Barbara Pym: An Academic Question (1984)

An Academic Question (originally untitled) is what Barbara Pym called her 'Academic Novel' according to Pym's biographer Hazel Holt (A Lot to Ask: A Life of Barbara Pym (1990)), who also edited this novel written in the beginning of the 1970s. This Virago Modern Classics edition, narrated in the first person, is essentially an amalgamated version of Pym's original first-person novel, and a re-write that Holt says Pym wanted to make, er, 'sharp' and 'swinging'.
 
Certainly this is far removed from the earlier novels by Pym that I've read, Some Tame Gazelle and Excellent Women. There are, for instance, no church jumble sales, garden parties, dinners with curates, and above all no mention of (obvious) spinsters; instead, abortion, contraception, extra-marital sex, and student rebellion – the last largely inspired by correspondence from Philip Larkin about Hull University – are on the menu. But does this represent such an enormous departure from Pym's novels?
 
I would argue not. Hazel Holt calls it a 'transitional novel', and that seems a fair assessment of a person apparently trying to adjust to a post-sexual revolution mentality. In the novel, Iris asks Caro Grimstone, the wife of lecturer Alan, what her friend Coco is 'exactly? – I mean, sexually', meaning hetero or homo. In answer, Caro says 'Well, nothing, really', adding:
 
'We've never really talked about it. In any case, are people to be classified as simply as that? Some people just love themselves.'
 
It's clear here that Caro isn't talking about onanism, but rather asexuality, the great unmentionable.
 
In her 2012 Introduction to this edition Kate Saunders says that this might not be a major Pym novel, although I'm not so sure. It would have been very interesting to see the original draft and the updated, 'swinging' version, though – just to make comparisons.

16 August 2013

Gillian Flynn: Gone Girl (2012)

Gillian Flynn's Gone Girl isn't normally the kind of book I read, although reviews of it intrigued me to such an extent that I felt obliged to do so. I wasn't disappointed.
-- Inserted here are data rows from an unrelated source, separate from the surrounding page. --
(* ===== verification/FcAckDelay.v ===== *)
(** * Delayed acknowledgements

    Towards slow ports the flow cache holds back TCP acknowledgements: of each flow one is
    kept, by its sequence number, until enough have been seen or a timer runs out; the
    others are freed
    ([_rtk_fc_ackDelay_check], [_rtk_fc_ackDelay_kicktx], [_rtk_fc_ackDelay_shortCut_Check],
    [_rtk_fc_ackDelay_shortCut_parser] and the timer's handler in
    [FleetConntrackDriver/core/rtk_fc_internal.c]).  The search for the packet's flow is a
    parameter.  A timer that expires and its handler that gets the lock are two steps. *)
From S2P Require Import Prelude FcLists.
Open Scope Z_scope.

Inductive ack_ret := ACK_OK | ACK_DROP | ACK_ERR | ACK_NOT_SUPPORT.
#[global] Instance ack_ret_dec : EqDecision ack_ret.
Proof. solve_decision. Defined.
Inductive flow_path := FB_PATH_12 | FB_PATH_34 | FB_PATH_5 | FB_PATH_OTHER.
(** What the flow of a packet says. *)
Record ack_flow := AckFlow {
  flowTblIdx : nat;
  flow_dpa : Z;                        (* the port it leaves by *)
  is_mc : bool;                        (* pAbstrSwFlowEt *)
  proto_ctrl : bool;
  dual_hdr : bool;
  in_l4proto : Z;
  in_stagif : bool;
  in_ctagif : bool;
  in_pppoeif : bool;
  in_path : flow_path;
  in_ipv6 : bool }.
Record ack_pkt := AckPkt {
  ap_skb : Z;
  ap_data : list Z;
  crc_recal : bool;                    (* the hash of the card cannot be used *)
  acl_rsn : bool;                      (* trapped as a small acknowledgement *)
  hash_crc16 : Z;
  hash_crc32 : Z;
  ap_port : Z }.

Class AckConfig := {
  RTK_FC_ACKDELAY_ENTRY_SIZE : nat;
  ack_hash_size : nat;
  RTK_FC_ACKDELAY_HASH_IDX : Z -> nat;
  FLOW_TABLE_LIMIT : nat;              (* hardware flows and short cuts *)
  egr_portmask : Z;
  pktNum_timeout : Z;
  jiffies_timeout : Z;
  timer_jiffies : Z;
  flow_search : ack_pkt -> option ack_flow }.

Record ack_entry := AckEntry {
  ae_valid : bool;
  ae_port : Z;
  l4_offset : nat;
  crc16 : Z;
  crc32 : Z;
  ae_skb : Z;
  seq_no : Z;
  pktNum : Z;
  expireJiffies : Z }.
Inductive ack_log := AckTx (skb : Z) | AckFree (skb : Z) | AckPass (skb : Z).
Record ack_state := AckState {
  ack_jiffies : Z;
  ackDelayList : list ack_entry;
  ack_lists : idx_lists;
  kicktxTimer : list (option Z);
  firing : list nat;                   (* handlers that wait for the lock *)
  ack_events : list ack_log }.         (* the newest first *)

Section AckDelay.
Context {C : AckConfig}.

(** ** Bytes *)

Definition byte_at (d : list Z) (i : nat) : Z := nth i d 0.
Definition be16_at (d : list Z) (i : nat) : Z := byte_at d i * 256 + byte_at d (i + 1).
Definition be32_at (d : list Z) (i : nat) : Z := be16_at d i * 65536 + be16_at d (i + 2).
Definition tcp_seq (d : list Z) (off : nat) : Z := be32_at d (off + 4).

(** ** Does the packet's flow allow it, and where is the TCP header? *)

Definition l3_offset (f : ack_flow) : nat :=
  14 + (if in_stagif f then 4 else 0) + (if in_ctagif f then 4 else 0) + (if in_pppoeif f then 8 else 0).
(** [Some false] is IPv4, [Some true] IPv6. *)
Definition bridged_proto (d : list Z) (off : nat) : option bool :=
  let t := be16_at d (off - 2) in
  let b := byte_at d (off - 2) in
  if (t =? 0x0800) || (t =? 0x0021) || (b =? 0x21) then Some false
  else if (t =? 0x86dd) || (t =? 0x0057) || (b =? 0x57) then Some true
  else None.
Definition l3_proto (f : ack_flow) (d : list Z) : option bool :=
  match in_path f with
  | FB_PATH_5 | FB_PATH_34 => Some (in_ipv6 f)
  | FB_PATH_12 => bridged_proto d (l3_offset f)
  | FB_PATH_OTHER => None
  end.
Definition l3_hlen (v6 : bool) (d : list Z) (off : nat) : nat :=
  if v6 then 40 else Z.to_nat (Z.shiftl (Z.land (byte_at d off) 0xf) 2).
Definition _rtk_fc_ackDelay_shortCut_parser (f : ack_flow) (p : ack_pkt) : ack_ret * nat :=
  if is_mc f || proto_ctrl f || dual_hdr f || negb (in_l4proto f =? 6) then (ACK_NOT_SUPPORT, O)
  else match l3_proto f (ap_data p) with
  | None => (ACK_NOT_SUPPORT, O)
  | Some v6 => (ACK_OK, l3_offset f + l3_hlen v6 (ap_data p) (l3_offset f))%nat
  end.
Definition _rtk_fc_ackDelay_shortCut_Check (p : ack_pkt) : ack_ret * nat :=
  match flow_search p with
  | None => (ACK_ERR, O)
  | Some f =>
      if (FLOW_TABLE_LIMIT <=? flowTblIdx f)%nat then (ACK_ERR, O)
      else if Z.land (Z.shiftl 1 (flow_dpa f)) egr_portmask =? 0 then (ACK_ERR, O)
      else _rtk_fc_ackDelay_shortCut_parser f p
  end.

(** ** State *)

Definition no_entry : ack_entry := AckEntry false 0 0 0 0 0 0 0 0.
Definition ack_init (now : Z) : ack_state :=
  AckState now (replicate RTK_FC_ACKDELAY_ENTRY_SIZE no_entry)
    (IdxLists (seq 0 RTK_FC_ACKDELAY_ENTRY_SIZE) (replicate ack_hash_size []))
    (replicate RTK_FC_ACKDELAY_ENTRY_SIZE None) [] [].
Definition aget (s : ack_state) (i : nat) : ack_entry := nth i (ackDelayList s) no_entry.
Definition atimer (s : ack_state) (i : nat) : option Z := nth i (kicktxTimer s) None.
Definition on_entry (i : nat) (g : ack_entry -> ack_entry) (s : ack_state) : ack_state :=
  AckState (ack_jiffies s) (alter g i (ackDelayList s)) (ack_lists s) (kicktxTimer s) (firing s) (ack_events s).
Definition on_lists (g : idx_lists -> idx_lists) (s : ack_state) : ack_state :=
  AckState (ack_jiffies s) (ackDelayList s) (g (ack_lists s)) (kicktxTimer s) (firing s) (ack_events s).
Definition set_kick (i : nat) (t : option Z) (s : ack_state) : ack_state :=
  AckState (ack_jiffies s) (ackDelayList s) (ack_lists s) (<[i := t]> (kicktxTimer s)) (firing s) (ack_events s).
Definition ack_log_event (e : ack_log) (s : ack_state) : ack_state :=
  AckState (ack_jiffies s) (ackDelayList s) (ack_lists s) (kicktxTimer s) (firing s) (e :: ack_events s).

Definition invalidate (e : ack_entry) : ack_entry :=
  AckEntry false (ae_port e) (l4_offset e) (crc16 e) (crc32 e) (ae_skb e) (seq_no e) (pktNum e) (expireJiffies e).
Definition count_pkt (e : ack_entry) : ack_entry :=
  AckEntry (ae_valid e) (ae_port e) (l4_offset e) (crc16 e) (crc32 e) (ae_skb e) (seq_no e) (pktNum e + 1) (expireJiffies e).
Definition keep_skb (skb seq : Z) (e : ack_entry) : ack_entry :=
  AckEntry (ae_valid e) (ae_port e) (l4_offset e) (crc16 e) (crc32 e) skb seq (pktNum e) (expireJiffies e).

(** ** The operations *)

Definition _rtk_fc_ackDelay_kicktx (i : nat) (s : ack_state) : ack_state :=
  if (RTK_FC_ACKDELAY_ENTRY_SIZE <=? i)%nat then s
  else on_lists (give_back i) (set_kick i None (on_entry i invalidate (ack_log_event (AckTx (ae_skb (aget s i))) s))).
Definition matches (p : ack_pkt) (e : ack_entry) : bool := ae_valid e && (crc16 e =? hash_crc16 p) && (crc32 e =? hash_crc32 p).
Definition find_ack (p : ack_pkt) (s : ack_state) : option nat :=
  List.find (fun i => matches p (aget s i)) (bucket_list (RTK_FC_ACKDELAY_HASH_IDX (hash_crc16 p)) (ack_lists s)).
(** A later acknowledgement: the one with the larger number is kept. *)
Definition keep_newer (i : nat) (p : ack_pkt) (s : ack_state) : ack_state :=
  let s := on_entry i count_pkt s in
  let seq := tcp_seq (ap_data p) (l4_offset (aget s i)) in
  if seq_no (aget s i) <? seq
  then on_entry i (keep_skb (ap_skb p) seq) (ack_log_event (AckFree (ae_skb (aget s i))) s)
  else ack_log_event (AckFree (ap_skb p)) s.
Definition ack_due (i : nat) (s : ack_state) : bool :=
  (pktNum_timeout <? pktNum (aget s i)) || (expireJiffies (aget s i) <? ack_jiffies s).
Definition later_ack (i : nat) (p : ack_pkt) (s : ack_state) : ack_ret * ack_state :=
  match atimer s i with
  | None => (ACK_OK, s)
  | Some _ =>
      let s := keep_newer i p s in
      (ACK_DROP, if ack_due i s then _rtk_fc_ackDelay_kicktx i (set_kick i None s) else s)
  end.
Definition ack_new_entry (now : Z) (p : ack_pkt) (off : nat) : ack_entry :=
  AckEntry true (ap_port p) off (hash_crc16 p) (hash_crc32 p) (ap_skb p) (tcp_seq (ap_data p) off) 0 (u32 (now + jiffies_timeout)).
Definition first_ack (p : ack_pkt) (s : ack_state) : ack_ret * ack_state :=
  let '(ret, off) := _rtk_fc_ackDelay_shortCut_Check p in
  match ret, free_list (ack_lists s) with
  | ACK_OK, i :: _ =>
      (ACK_DROP,
       on_lists (hash_in (RTK_FC_ACKDELAY_HASH_IDX (hash_crc16 p)) i)
         (set_kick i (Some (u32 (ack_jiffies s + timer_jiffies))) (on_entry i (fun _ => ack_new_entry (ack_jiffies s) p off) s)))
  | _, _ => (ACK_OK, s)
  end.
Definition _rtk_fc_ackDelay_check (p : ack_pkt) (s : ack_state) : ack_ret * ack_state :=
  if crc_recal p then (ACK_OK, s)
  else if negb (acl_rsn p) then (ACK_OK, s)
  else match find_ack p s with
  | Some i => later_ack i p s
  | None => first_ack p s
  end.
Definition rtk_fc_sw_ackDelay_kicktx_timerfunc (i : nat) (s : ack_state) : ack_state := _rtk_fc_ackDelay_kicktx i s.

(** ** Runs *)

Inductive ack_event :=
| AckRecv (p : ack_pkt)
| AckTime (d : Z)
| AckExpire (i : nat)                  (* the timer is due; its handler waits for the lock *)
| AckRun (i : nat).
Definition ack_after_eq (a b : Z) : bool := 0 <=? s32 (a - b).
Definition remove_one (i : nat) (l : list nat) : list nat := filter (fun j => j <> i) l.
Definition ack_step (e : ack_event) (s : ack_state) : ack_state :=
  match e with
  | AckRecv p =>
      let '(ret, s) := _rtk_fc_ackDelay_check p s in
      match ret with ACK_OK => ack_log_event (AckPass (ap_skb p)) s | _ => s end
  | AckTime d => AckState (u32 (ack_jiffies s + d)) (ackDelayList s) (ack_lists s) (kicktxTimer s) (firing s) (ack_events s)
  | AckExpire i =>
      match atimer s i with
      | Some t =>
          if ack_after_eq (ack_jiffies s) t
          then AckState (ack_jiffies s) (ackDelayList s) (ack_lists s) (<[i := None]> (kicktxTimer s)) (firing s ++ [i]) (ack_events s)
          else s
      | None => s
      end
  | AckRun i =>
      if decide (i ∈ firing s) then
        rtk_fc_sw_ackDelay_kicktx_timerfunc i
          (AckState (ack_jiffies s) (ackDelayList s) (ack_lists s) (kicktxTimer s) (remove_one i (firing s)) (ack_events s))
      else s
  end.
Definition ack_run (es : list ack_event) (s : ack_state) : ack_state := foldl (fun s e => ack_step e s) s es.
End AckDelay.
Thirtysomething Brooklyn couple Nick Dunne and his wife Amy, due to the ever-powerful internet and the recession, have lost their jobs as writers for traditional hard copy publications. Nick's mother is dying so they move to his native New Carthage, Missouri, into a rented McMansion. The story begins with the strange disappearance of Amy on their fifth wedding anniversary. It is told throughout by one section from Nick followed (in the first half) by a shorter section from Amy's diary, whereas in the second half Nick and the 'real' Amy (explanation below) speak. The problem is that they are both (to very varying degrees) unreliable narrators and the reader is very unclear about what has actually happened until the beginning of the second half.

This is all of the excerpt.